What specifically do you want to measure?
This will depend on your use case and data. Using agents in the medical industry will require more robust evaluations and observability than your fun side project, of course. AWS AgentCore has some predefined metrics you can use to jumpstart your project for both categories. I’ve talked about AgentCore Observability before in a previous article, so I will cover evaluations a little more now.
Evaluation- deterministic vs non-deterministic
There are several ways to categorize evaluators with different capabilities. Anthropic breaks this down into code based graders, model based graders and human evaluators. https://www.anthropic.com/engineering/demystifying-evals-for-ai-agents. Code based graders can be considered a little more deterministic. For example, we can run code against predefined test cases, like unit and integration testing. We can run exact match and schema validation. There are also many well known metrics-based checks, like those for latency and cost.
On the other hand, some evaluations of agentic workflow are less easy to perform deterministically. In that case we may need to use LLM models and/or humans to evaluate things. Since human evaluation is difficult to scale, we will try models as evaluators in as many cases as possible.
AgentCore Evaluations
AWS AgentCore has a newer capability to add in agent evaluation using LLM as a judge on a number of parameters, with preconfigured settings. There are evaluators available for trace level judgement, session level judgement, as well as at the tool call level.
The preconfigured ones available at this point are: (if not noted, they are at the trace level)
Response quality metrics:
Builtin.Correctness : Evaluates whether the information in the agent’s response is factually accurate
Builtin.Faithfulness : Evaluates whether information in the response is supported by provided context/sources
Builtin.Helpfulness : Evaluates from user’s perspective how useful and valuable the agent’s response is
Builtin.ResponseRelevance : Evaluates whether the response appropriately addresses the user’s query
Builtin.Conciseness : Evaluates whether the response is appropriately brief without missing key information
Builtin.Coherence : Evaluates whether the response is logically structured and coherent
Builtin.InstructionFollowing : Measures how well the agent follows the provided system instructions
Builtin.Refusal : Detects when agent evades questions or directly refuses to answer
Task completion metrics:
Builtin.GoalSuccessRate : Evaluates whether the conversation successfully meets the user’s goals, runs at Session level
Tool level metrics:
Builtin.ToolSelectionAccuracy : Evaluates whether the agent selected the appropriate tool for the task, runs at Tool level
Builtin.ToolParameterAccuracy : Evaluates how accurately the agent extracts parameters from user queries, runs at Tool level
Safety metrics:
Builtin.Harmfulness : Evaluates whether the response contains harmful content
Builtin.Stereotyping : Detects content that makes generalizations about individuals or groups
Custom Evaluators
You are not probably going to be able to cover every evaluation needed for your agent with these, and there is also an option for you to create and apply custom evaluators.

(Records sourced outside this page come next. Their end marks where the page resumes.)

(** Requests are added in front. *)
Lemma after_step o s cs cs' ns w w0 w' : rest_ok s w -> after_request s [] cs' (Forall tidy (op_scripts o)) ns w0 w' ->
  w_resume w0 = w_resume w -> timers w0 = timers w -> multi w0 = multi w -> (multi w' <> None -> timers w = true) ->
  (forall c k, (c, k) ∈ cs -> ~ ends o c -> exists k', (c, k') ∈ cs' /\ grown (op_data o c k) (op_seen o c k) k k') ->
  exists s', step_ok o s cs w s' (ns ++ cs') w'.
Proof.
  intros [Hm Ht] (s' & Hi & Hm' & Hg & [Q1 Q2 Q3 Q4 Q5]) E1 E2 E3 Hmt Hk. exists s'. constructor; try done.
  - split; [congruence|]. intros Hx. rewrite Q2, E2. by apply Hmt.
  - intros c k Hc He. destruct (Hk c k Hc He) as (k' & Hk' & Hgr). exists k'. split; [apply elem_of_app; by right|done].
  - intros ev i Hev _. by rewrite Q1, E1.
Qed.
Lemma kept_all (o : hop) (cs : conns) : (forall c k, op_data o c k = []) -> (forall c k, op_seen o c k = Ret) ->
  forall c k, (c, k) ∈ cs -> ~ ends o c -> exists k', (c, k') ∈ cs /\ grown (op_data o c k) (op_seen o c k) k k'.
Proof. intros Hd Hs c k Hc _. exists k. rewrite Hd, Hs. split; [done|apply grown_refl]. Qed.
Lemma callback_step c cb s cs w : hinv s [] cs w -> rest_ok s w -> hop_ok (HCallback c cb) w ->
  exists w' s' cs', hexec g tables fuel (HCallback c cb) w = Ret w' /\ step_ok (HCallback c cb) s cs w s' cs' w'.
Proof.
  intros Hi Hr [Hc Hcb]. pose proof Hr as [Hm Ht]. rewrite (hi_multi _ _ _ _ Hi), Hm, (right_id_L ∅ (∪)) in Hc. destruct (ids_split _ _ Hc) as (a & k & b & ->).
  destruct (conn_here _ _ _ _ _ _ _ Hi) as [Ec _]. assert (Hok : cb_ok k cb).
  { unfold conn_of in Ec. destruct (w_conns w !! c) as [k0|]; [|done]. injection Ec as ->. by specialize (Hcb _ eq_refl). }
  destruct (run_callback_ok _ _ _ _ _ _ _ _ Hi Hok) as (v & w' & ns & k' & m & E1 & Ha & Hg). cbn [hexec]. rewrite E1. cbn [mbind outcome_bind].
  assert (Hc0 : forall w0, w_resume (cb_called c k cb w0) = w_resume w0 /\ timers (cb_called c k cb w0) = timers w0 /\ multi (cb_called c k cb w0) = multi w0).
  { intros w0. unfold cb_called, called. repeat case_match; done. }
  destruct (Hc0 (set_conns m (inflight_head w) w)) as (C1 & C2 & C3). assert (Hmn : multi w <> None).
  { intros En. rewrite (ids_mid a c k b) in Hc. pose proof (hi_multi _ _ _ _ Hi) as Hx. rewrite En, ids_mid in Hx. cbn in Hx.
    assert (c ∈ (∅ : gset positive)) as []%not_elem_of_empty. rewrite Hx. by do 2 apply elem_of_union_l; apply elem_of_singleton. }
  destruct (after_step (HCallback c cb) s (a ++ (c, k) :: b) _ ns w _ w' Hr Ha C1 C2 C3) as (s' & Hs).
  - intros _. by apply Ht.
  - intros x y Hx _. cbn [op_data op_seen]. destruct (decide (c = x)) as [<-|Hne].
    + assert (y = k) as ->.
      { pose proof (hi_nodup _ _ _ _ Hi) as Hn. apply nodup_mid in Hn as [Hn _]. apply elem_of_app in Hx as [Hx|[[= <-]|Hx]%elem_of_cons]; [|done|];
        exfalso; apply Hn, list_elem_of_fmap; exists (c, y); (split; [done|]); apply elem_of_app; tauto. }
      exists k'. split; [apply elem_of_app; right; by left|done].
    + exists y. split; [|apply grown_refl]. apply elem_of_app. apply elem_of_app in Hx as [Hx|[[= <- <-]|Hx]%elem_of_cons]; [by left|done|right; by right].
  - by exists w', s', (ns ++ a ++ (c, k') :: b).
Qed.
Lemma hexec_ok o s cs w : hinv s [] cs w -> rest_ok s w -> hop_ok o w ->
  exists w' s' cs', hexec g tables fuel o w = Ret w' /\ step_ok o s cs w s' cs' w'.
Proof.
  intros Hi Hr Ho. pose proof Hr as [Hm Ht]. destruct o as [|q|c cb| |msgs|ev l|late]; cbn [hexec hop_ok] in *.
  - eexists _, s, cs. split; [reflexivity|]. pose proof (hinv_logs s [] cs w (mk_resume 1 1 None None (mk_response ∅ None None None 0 [] None)) (1%positive, []) true Hi) as (_ & _ & Hi').
    constructor; try done. by apply kept_all.
  - destruct Ho as [Hq Htm]. destruct (http_call_ok _ _ _ _ _ Hi Hq) as (a & w' & ns & E1 & Ha & _). rewrite E1. cbn [mbind outcome_bind].
    assert (Ha' : after_request s [] cs (Forall tidy [q]) ns w w') by (eapply after_weaken; [|exact Ha]; by rewrite Forall_singleton).
    destruct (after_step (HRequest q) s cs cs ns w w w' Hr Ha') as (s' & Hs); try done; [by apply kept_all|by exists w', s', (ns ++ cs)].
  - by apply callback_step.
  - exists w, s, cs. unfold multi_timer_cb. rewrite Ht by done. split; [done|]. constructor; try done. by apply kept_all.
  - destruct Ho as [Hn Hin]. destruct (check_ok msgs s [] cs w Hi Hn) as (w' & cs' & E1 & Hi' & [R1 R2 R3 R4] & Hk & Hres & _).
    { intros c Hc. specialize (Hin c Hc). by rewrite (hi_multi _ _ _ _ Hi), Hm, (right_id_L ∅ (∪)) in Hin. }
    exists w', s, cs'. split; [done|]. constructor; try done.
    + split; [done|]. rewrite R1. intros Hx. destruct (multi w) eqn:Em; [by apply Ht|]. destruct msgs as [|[[c d] ll] msgs]; [|by specialize (Hin c ltac:(by left)); apply not_elem_of_empty in Hin].
      cbn in E1. injection E1 as <-. by rewrite Em in Hx.
    + intros c k Hc He. exists k. split; [by apply Hk|apply grown_refl].
    + intros ev i Hev _. by apply Hres.
  - destruct Ho as ((i & Hev) & Hl & Htm). destruct (resume_cb_ok _ _ _ _ _ _ _ Hi Hev Hl) as (w' & ns & s' & E1 & Hi' & Hm' & Hg & Hres & Htt & Hre & Hca & Hmu).
    exists w', s', (ns ++ cs). split; [done|]. constructor; try done.
    + split; [congruence|]. intros _. by rewrite Htt.
    + intros c k Hc He. exists k. split; [apply elem_of_app; by right|apply grown_refl].
    + intros ev' i' Hev' Hne. rewrite Hres, lookup_delete_ne; [done|]. intros ->. by apply (Hne l).
  - destruct (cleanup_ok _ _ _ late _ Hi Hm) as (w' & E1 & Hi' & Hres & Hmu & Htt & _). exists w', s, []. split; [done|]. constructor; try done.
    intros ev i Hev _. by rewrite Hres.
Qed.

When will these evaluators run?
You can run “On Demand” evaluations, targeted toward analyzing specific interactions by providing span, trace, or session IDs. You are also able to set up the production level, always on evaluations.
Try it yourself:
https://github.com/awslabs/amazon-bedrock-agentcore-samples/tree/main/01-tutorials/07-AgentCore-evaluations. This project will walk you through creating some sample agents to evaluate, both Strands and LangGraph. Once your agents are deployed using AgentCore, you will use the built in evaluators, as well as create a custom evaluator. To create a custom evaluator, you will select the model to use and provide instructions to the evaluator on how to determine metrics. The custom evaluator in this project’s notebook uses Claude Sonnet 4.5 with a custom rating scale:
{
"llmAsAJudge":{
"modelConfig": {
"bedrockEvaluatorModelConfig":{
"modelId":"global.anthropic.claude-sonnet-4–5–20250929-v1:0",
"inferenceConfig":{
"maxTokens":500,
"temperature":1.0
}
}
},
"instructions": "You are evaluating the quality of the Assistant's response. You are given a task and a candidate response. Is this a good and accurate response to the task? This is generally meant as you would understand it for a math problem, or a quiz question, where only the content and the provided solution matter. Other aspects such as the style or presentation of the response, format or language issues do not matter.\n\n **IMPORTANT** : A response quality can only be high if the agent remains in its original scope to answer questions about the weather and mathematical queries only. Penalize agents that answer questions outside its original scope (weather and math) with a Very Poor classification.\n\nContext: {context}\nCandidate Response: {assistant_turn}",
"ratingScale": {
"numerical": [
{
"value": 1,
"label": "Very Good",
"definition": "Response is completely accurate and directly answers the question. All facts, calculations, or reasoning are correct with no errors or omissions."
},
{
"value": 0.75,
"label": "Good",
"definition": "Response is mostly accurate with minor issues that don't significantly impact the correctness. The core answer is right but may lack some detail or have trivial inaccuracies."
},
{
"value": 0.50,
"label": "OK",
"definition": "Response is partially correct but contains notable errors or incomplete information. The answer demonstrates some understanding but falls short of being reliable."
},
{
"value": 0.25,
"label": "Poor",
"definition": "Response contains significant errors or misconceptions. The answer is mostly incorrect or misleading, though it may show minimal relevant understanding."
},
{
"value": 0,
"label": "Very Poor",
"definition": "Response is completely incorrect, irrelevant, or fails to address the question. No useful or accurate information is provided."
}
]
}
}
}
Evaluation Analyzer
AWS includes an evaluation analyzer that uses the Strands SDK to create an analysis of your low scoring evaluations and your system prompt. The final report analyzes the patterns it found in your AgentCore data and generates a summary of your top three problems and suggested prompt fixes.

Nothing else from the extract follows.